[Records contained in a dataset]
-------------------------

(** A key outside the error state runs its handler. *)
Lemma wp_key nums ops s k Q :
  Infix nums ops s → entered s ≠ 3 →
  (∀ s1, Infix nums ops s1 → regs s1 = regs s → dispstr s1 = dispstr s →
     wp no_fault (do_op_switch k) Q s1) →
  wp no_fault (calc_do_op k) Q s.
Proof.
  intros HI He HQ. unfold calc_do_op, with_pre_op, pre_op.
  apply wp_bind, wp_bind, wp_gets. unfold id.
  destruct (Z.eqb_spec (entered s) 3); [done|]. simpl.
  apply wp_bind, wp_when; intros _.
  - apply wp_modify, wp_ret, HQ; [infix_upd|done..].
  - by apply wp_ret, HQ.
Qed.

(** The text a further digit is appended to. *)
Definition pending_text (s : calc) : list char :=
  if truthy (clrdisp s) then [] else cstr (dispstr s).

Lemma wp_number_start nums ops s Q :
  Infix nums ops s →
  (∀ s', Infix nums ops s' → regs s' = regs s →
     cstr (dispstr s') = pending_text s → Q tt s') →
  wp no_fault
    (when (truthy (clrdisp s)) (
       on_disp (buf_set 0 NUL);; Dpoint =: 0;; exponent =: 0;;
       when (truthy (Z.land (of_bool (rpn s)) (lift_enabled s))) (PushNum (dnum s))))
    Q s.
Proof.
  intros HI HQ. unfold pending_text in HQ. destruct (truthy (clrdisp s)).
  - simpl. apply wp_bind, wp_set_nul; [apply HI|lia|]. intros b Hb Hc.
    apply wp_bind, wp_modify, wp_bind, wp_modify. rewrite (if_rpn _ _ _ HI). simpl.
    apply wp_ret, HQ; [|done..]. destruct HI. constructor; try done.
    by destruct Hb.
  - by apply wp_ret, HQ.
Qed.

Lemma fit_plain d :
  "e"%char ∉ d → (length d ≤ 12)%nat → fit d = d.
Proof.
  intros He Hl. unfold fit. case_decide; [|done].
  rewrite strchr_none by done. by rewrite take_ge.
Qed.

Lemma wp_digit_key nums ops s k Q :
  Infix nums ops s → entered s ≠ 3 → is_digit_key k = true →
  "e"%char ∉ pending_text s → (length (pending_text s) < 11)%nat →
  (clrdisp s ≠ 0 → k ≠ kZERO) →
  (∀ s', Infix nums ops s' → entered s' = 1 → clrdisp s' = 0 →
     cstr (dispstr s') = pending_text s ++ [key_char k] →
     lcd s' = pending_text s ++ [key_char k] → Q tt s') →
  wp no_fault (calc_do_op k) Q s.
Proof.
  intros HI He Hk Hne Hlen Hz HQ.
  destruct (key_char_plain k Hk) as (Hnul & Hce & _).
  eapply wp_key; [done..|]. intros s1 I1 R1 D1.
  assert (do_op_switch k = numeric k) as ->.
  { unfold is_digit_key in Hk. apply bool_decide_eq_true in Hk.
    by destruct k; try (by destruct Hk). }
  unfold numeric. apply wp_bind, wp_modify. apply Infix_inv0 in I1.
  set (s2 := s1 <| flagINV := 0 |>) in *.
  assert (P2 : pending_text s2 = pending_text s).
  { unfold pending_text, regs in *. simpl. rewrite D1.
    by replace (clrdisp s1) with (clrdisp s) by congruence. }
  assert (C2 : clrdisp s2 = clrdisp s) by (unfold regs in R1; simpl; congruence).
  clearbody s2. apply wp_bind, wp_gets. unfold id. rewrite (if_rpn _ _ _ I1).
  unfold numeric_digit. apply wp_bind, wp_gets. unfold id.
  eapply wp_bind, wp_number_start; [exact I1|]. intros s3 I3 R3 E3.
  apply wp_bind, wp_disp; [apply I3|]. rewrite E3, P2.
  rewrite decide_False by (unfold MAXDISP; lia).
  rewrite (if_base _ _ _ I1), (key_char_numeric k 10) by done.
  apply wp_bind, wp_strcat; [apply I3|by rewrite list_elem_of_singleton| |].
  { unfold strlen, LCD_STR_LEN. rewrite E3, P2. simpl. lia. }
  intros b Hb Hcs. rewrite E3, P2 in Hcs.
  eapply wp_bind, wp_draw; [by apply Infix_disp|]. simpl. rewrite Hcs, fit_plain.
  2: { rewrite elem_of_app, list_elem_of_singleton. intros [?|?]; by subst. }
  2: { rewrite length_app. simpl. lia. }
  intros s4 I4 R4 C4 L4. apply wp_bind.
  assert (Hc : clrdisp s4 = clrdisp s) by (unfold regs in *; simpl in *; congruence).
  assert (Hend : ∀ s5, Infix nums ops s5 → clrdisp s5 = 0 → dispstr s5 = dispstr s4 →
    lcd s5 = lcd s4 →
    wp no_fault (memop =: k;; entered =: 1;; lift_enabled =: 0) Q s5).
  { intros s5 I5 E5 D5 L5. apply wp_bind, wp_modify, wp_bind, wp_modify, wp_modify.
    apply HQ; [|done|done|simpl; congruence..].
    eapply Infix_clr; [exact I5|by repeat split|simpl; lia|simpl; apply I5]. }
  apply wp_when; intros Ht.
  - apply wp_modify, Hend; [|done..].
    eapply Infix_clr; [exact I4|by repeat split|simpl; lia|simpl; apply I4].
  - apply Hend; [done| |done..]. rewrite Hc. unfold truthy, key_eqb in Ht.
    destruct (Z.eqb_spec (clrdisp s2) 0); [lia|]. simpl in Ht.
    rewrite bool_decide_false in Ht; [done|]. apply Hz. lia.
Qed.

-------------------------

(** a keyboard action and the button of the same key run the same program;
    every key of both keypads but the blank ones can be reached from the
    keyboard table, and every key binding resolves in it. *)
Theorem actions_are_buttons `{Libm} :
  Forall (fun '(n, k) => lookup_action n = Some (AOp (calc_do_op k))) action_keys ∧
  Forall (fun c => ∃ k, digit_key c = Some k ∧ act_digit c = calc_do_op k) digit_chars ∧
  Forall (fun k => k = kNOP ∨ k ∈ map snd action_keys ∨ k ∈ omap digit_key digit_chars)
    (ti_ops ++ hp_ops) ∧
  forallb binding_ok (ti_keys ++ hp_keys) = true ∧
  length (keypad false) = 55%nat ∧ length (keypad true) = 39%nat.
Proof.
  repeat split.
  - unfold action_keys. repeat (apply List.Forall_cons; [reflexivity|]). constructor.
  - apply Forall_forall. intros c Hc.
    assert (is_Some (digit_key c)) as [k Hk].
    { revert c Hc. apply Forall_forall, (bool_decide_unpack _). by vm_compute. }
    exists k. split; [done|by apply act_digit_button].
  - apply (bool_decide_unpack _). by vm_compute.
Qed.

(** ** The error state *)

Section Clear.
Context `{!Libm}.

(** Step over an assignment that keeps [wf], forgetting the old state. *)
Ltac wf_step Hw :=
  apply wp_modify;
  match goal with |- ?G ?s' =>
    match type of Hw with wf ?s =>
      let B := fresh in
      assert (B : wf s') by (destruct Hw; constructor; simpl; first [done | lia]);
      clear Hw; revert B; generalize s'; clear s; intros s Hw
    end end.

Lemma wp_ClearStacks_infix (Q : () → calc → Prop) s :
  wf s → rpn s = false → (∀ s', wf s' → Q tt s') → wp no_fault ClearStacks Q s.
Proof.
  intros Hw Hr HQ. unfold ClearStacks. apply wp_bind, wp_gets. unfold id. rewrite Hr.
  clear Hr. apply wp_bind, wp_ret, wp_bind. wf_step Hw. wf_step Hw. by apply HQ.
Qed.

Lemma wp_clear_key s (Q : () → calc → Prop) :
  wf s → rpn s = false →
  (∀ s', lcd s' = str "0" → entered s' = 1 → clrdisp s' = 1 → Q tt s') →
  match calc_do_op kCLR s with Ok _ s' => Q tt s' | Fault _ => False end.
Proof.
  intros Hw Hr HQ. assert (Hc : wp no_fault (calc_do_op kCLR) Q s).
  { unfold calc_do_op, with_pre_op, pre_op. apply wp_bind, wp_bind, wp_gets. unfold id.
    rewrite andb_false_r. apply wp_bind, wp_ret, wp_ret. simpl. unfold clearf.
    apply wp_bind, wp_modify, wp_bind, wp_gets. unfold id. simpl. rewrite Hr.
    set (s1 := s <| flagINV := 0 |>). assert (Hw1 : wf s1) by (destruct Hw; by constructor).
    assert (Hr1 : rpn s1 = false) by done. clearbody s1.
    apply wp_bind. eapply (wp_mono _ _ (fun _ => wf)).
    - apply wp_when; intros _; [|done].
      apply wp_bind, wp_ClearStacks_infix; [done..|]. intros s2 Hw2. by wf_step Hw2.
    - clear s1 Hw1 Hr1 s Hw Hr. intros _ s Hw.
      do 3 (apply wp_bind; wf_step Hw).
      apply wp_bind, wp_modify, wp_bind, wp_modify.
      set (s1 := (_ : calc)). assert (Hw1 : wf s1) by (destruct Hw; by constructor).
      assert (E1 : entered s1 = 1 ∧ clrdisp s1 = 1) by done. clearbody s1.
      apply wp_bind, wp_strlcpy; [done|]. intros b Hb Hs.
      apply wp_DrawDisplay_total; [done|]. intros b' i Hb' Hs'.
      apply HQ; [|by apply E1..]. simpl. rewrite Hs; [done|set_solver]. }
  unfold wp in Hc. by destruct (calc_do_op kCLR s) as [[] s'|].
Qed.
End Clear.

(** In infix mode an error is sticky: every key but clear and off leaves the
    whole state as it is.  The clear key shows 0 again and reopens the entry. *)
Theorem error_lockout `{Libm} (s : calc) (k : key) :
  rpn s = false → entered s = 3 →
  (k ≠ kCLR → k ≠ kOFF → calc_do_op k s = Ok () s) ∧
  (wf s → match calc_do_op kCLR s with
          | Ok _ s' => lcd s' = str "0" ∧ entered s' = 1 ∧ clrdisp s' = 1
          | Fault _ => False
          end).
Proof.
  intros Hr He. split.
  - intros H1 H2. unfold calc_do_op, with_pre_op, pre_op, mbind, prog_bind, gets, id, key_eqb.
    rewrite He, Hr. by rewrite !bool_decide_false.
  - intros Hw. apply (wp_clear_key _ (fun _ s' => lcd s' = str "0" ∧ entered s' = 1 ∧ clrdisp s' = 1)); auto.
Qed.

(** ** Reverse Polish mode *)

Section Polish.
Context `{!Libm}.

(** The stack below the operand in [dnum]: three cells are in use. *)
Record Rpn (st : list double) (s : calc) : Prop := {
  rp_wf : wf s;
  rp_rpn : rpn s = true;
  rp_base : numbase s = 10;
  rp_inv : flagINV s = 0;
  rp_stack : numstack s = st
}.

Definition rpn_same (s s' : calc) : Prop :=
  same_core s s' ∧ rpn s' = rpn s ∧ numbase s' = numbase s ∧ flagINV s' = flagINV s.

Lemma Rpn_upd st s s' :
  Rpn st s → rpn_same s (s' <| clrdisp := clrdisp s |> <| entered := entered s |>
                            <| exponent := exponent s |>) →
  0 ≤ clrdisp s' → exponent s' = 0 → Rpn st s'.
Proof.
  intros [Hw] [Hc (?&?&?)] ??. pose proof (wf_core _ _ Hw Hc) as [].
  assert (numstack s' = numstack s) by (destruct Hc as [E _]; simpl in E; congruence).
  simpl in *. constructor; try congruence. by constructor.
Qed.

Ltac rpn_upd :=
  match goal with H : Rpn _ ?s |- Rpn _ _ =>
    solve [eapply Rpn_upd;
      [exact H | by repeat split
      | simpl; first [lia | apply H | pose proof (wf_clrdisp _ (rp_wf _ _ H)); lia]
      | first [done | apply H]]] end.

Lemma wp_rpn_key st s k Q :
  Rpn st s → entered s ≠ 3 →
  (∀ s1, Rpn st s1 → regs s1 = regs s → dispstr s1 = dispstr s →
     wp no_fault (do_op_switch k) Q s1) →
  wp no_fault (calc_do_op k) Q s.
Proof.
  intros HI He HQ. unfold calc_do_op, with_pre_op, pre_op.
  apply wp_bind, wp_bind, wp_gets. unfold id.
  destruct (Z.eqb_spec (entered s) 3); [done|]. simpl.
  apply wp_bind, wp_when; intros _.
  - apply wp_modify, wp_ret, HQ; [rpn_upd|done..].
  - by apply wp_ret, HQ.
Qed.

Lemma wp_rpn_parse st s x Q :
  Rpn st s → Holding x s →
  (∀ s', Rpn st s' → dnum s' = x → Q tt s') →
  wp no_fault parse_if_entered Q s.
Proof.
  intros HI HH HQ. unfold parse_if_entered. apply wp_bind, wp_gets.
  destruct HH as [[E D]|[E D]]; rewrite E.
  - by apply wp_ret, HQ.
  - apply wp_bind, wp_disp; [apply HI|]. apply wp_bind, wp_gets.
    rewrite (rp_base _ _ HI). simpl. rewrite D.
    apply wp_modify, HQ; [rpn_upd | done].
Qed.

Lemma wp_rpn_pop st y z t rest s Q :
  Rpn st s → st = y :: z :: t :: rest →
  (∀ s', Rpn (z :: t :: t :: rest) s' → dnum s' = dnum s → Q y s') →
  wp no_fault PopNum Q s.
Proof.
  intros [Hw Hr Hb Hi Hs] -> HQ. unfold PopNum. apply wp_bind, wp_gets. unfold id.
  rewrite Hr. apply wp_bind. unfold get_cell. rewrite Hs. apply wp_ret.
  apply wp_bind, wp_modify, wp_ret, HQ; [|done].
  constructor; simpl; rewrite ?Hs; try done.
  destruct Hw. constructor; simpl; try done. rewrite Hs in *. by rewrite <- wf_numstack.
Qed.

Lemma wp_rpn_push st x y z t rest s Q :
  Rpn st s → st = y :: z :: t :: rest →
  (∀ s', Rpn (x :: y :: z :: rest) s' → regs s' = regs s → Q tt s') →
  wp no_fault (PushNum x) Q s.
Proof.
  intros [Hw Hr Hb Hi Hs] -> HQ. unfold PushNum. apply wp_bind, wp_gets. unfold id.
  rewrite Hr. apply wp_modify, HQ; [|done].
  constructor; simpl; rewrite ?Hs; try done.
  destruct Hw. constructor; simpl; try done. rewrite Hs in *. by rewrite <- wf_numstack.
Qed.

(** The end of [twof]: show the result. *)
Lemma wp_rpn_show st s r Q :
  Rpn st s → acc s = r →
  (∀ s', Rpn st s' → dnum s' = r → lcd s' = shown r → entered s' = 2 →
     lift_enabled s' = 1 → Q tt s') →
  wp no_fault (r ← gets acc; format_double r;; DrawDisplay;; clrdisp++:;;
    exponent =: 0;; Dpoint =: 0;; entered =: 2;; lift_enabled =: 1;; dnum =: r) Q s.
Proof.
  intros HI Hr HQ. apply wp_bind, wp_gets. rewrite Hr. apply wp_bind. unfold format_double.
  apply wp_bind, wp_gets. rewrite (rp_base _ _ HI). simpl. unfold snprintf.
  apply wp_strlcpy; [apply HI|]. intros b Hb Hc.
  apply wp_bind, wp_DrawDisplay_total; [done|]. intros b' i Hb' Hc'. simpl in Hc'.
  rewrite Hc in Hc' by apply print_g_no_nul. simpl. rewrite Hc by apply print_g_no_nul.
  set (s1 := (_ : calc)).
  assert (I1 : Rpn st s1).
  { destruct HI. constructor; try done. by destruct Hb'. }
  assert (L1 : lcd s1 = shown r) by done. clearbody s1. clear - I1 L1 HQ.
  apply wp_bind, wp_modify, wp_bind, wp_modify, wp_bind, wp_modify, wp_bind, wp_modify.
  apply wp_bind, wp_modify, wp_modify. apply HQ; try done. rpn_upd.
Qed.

-------------------------

- **TASK INSTRUCTIONS**: Among the lines of the data above, find those with the word "goal" and show them.

- **TASK OUTPUT**:
  match goal with |- ?G ?s' =>
  match goal with H : Rpn _ ?s |- Rpn _ _ =>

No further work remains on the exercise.